Attempts to improve search technology with semantic knowledge have repeatedly failed. (except in a very narrow domain)Effective wquery expansion is very difficult

“Entity ranking” relates to the sorting of entities by relevance to a query. Hugo is explaining what he calls colored (typed) indexes and entity containment graphs. My oversimplified explanation is that you in the search are looking for simple triples that are extracted from the text and ranking them. 

A question from the audience relates to context, and whether Yahoo! Research is looking into it. The short answer is not in Barcelona, he however makes one nice point on this: “How much can we use of context before the user go from being happy to being spooked?”.

Live from ESTC 2008 – Ontology engineering

The 2nd European semantic technology conference in Vienna is a industry outreach conference, and the most business-near conference in this field in Europe. On the first day I entered the ontology engineering tutorial.

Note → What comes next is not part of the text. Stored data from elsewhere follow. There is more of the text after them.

Lemma raise_ncr_Ok result_id lot serial by_ n w w' :
  raise_ncr result_id lot serial by_ w = (Ok n, w') →
  ncr_raised result_id lot serial n (w_db w) (w_db w').
Proof.
  unfold raise_ncr. intros H. apply bind_Ok in H as (part & w1 & H1 & H).
  assert (w_db w1 = w_db w) as E1.
  { destruct lot; minv; done. }
  apply bind_Ok in H as (id & w2 & [-> ->]%new_id_Ok & H).
  apply bind_Ok in H as (now & w3 & [-> ->]%gets_Ok & H).
  apply bind_Ok in H as (r & w4 & H2%map_err_Ok & H).
  apply (insert_Ok Ncrs) in H2 as (-> & Hc & ->).
  apply bind_Ok in H as ([] & w5 & (hs & Hhs & Ea & Ef)%auto_holds_Ok & [-> ->]%ret_Ok).
  simpl in *. rewrite E1 in *. split_and!; [|done..| | |].
  - rewrite Ef by done. apply set_table_eq.
  - intros x Hx. assert (same nc_id ∈ uniques Ncrs) as Hu by left.
    pose proof (check_row_fresh Ncrs _ _ Hc Hu x Hx) as E. unfold by_id in E. simpl in E.
    by apply String.eqb_neq in E.
  - exists hs. split; [done|]. by rewrite Ea, set_table_ne.
  - intros t H3 H4. rewrite Ef by done. by apply set_table_ne.
Qed.

Lemma atomic_record_result c lot serial op v by_ : atomic (record_result c lot serial op v by_).
Proof.
  unfold record_result. do 2 (apply atomic_bind_reads; [evolve|]; intros ?).
  apply atomic_bind_total; [apply atomic_transaction|]. intros [] ?. done.
Qed.

(** The measurement lies within the limits that are set. *)
Definition within_limits (v : Decimal) (c : CharRow) : Prop :=
  (∀ lo, ch_lower_limit c = Some lo → lo <= v) ∧
  (∀ hi, ch_upper_limit c = Some hi → v <= hi).

Lemma evaluate_within v c :
  evaluate v (ch_lower_limit c) (ch_upper_limit c) = InspectionOutcome.Pass ↔
  within_limits v c.
Proof.
  unfold evaluate, within_limits.
  destruct (ch_lower_limit c) as [lo|], (ch_upper_limit c) as [hi|];
    repeat case_match; bool_to_prop; split; intros H'; try done;
    try (split; intros ? [= <-]; lia).
  all: destruct H' as [Hlo Hhi]; first [specialize (Hlo _ eq_refl); lia
    | specialize (Hhi _ eq_refl); lia].
Qed.

(** The result row and the outcome. *)
Definition recorded (cid : string) (lot serial op : option string) (v : Decimal)
    (by_ : string) (result : InspectionResult) (ncr : option NcrRow) (w w' : World) : Prop :=
  ∃ c r outcome,
    first_where (by_id Characteristics cid) (w_db w Characteristics) = Some c ∧
    (outcome = InspectionOutcome.Pass ↔ within_limits v c) ∧
    w_db w' Inspection_results = w_db w Inspection_results ++ [r] ∧
    r = mkResultRow (ir_id result) cid lot serial op v (InspectionOutcome.as_str outcome)
          (Some by_) (w_now w) ∧
    ir_result result = InspectionOutcome.as_str outcome ∧
    match outcome with
    | InspectionOutcome.Pass => ncr = None ∧
        ∀ t, t ≠ Inspection_results → w_db w' t = w_db w t
    | InspectionOutcome.Fail => ∃ n, ncr = Some n ∧
        ncr_raised (ir_id result) lot serial n
          (set_table Inspection_results (w_db w Inspection_results ++ [r]) (w_db w)) (w_db w')
    end.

The first part tried to capture the business case for ontology engineering in enterprises through Enterprise Information Management. Unfortunately I was left with a Catch-22 feeling that we need large projects to get the real benefit from ontologies, and that no-one will take the risk of using fairly unproven technologies for larger projects. It is hard to see this talking off in the short term in the enterprise. One should IMO focus more on what you gain from adding some semantic web stuff into the enterprise fabrics, and where it is complementary.

Second part was a good walk through the various methodologies of ontology engineering also touching on ontologies build from wikis, games and tagging-approaches. Very interesting was also a framework for estimating the effort related to the building of an ontology. Basically it is a formula to evaluate the development cost given the size of the ontology, the domain complexity, development complexity, quality and personnel competencies.  The Ontocom framework is proven to be within 30% accuracy in 80% of the cases. As an example ontology of 1000 concepts and properties it will take between 5 and 12 months depending on the other factors. The framework is based on lessons learned from 40 ontology projects and ongoing.

A fairly The opening keynote by DFKI however was all too scientific for this conference… really not what is needed at this kind of conference.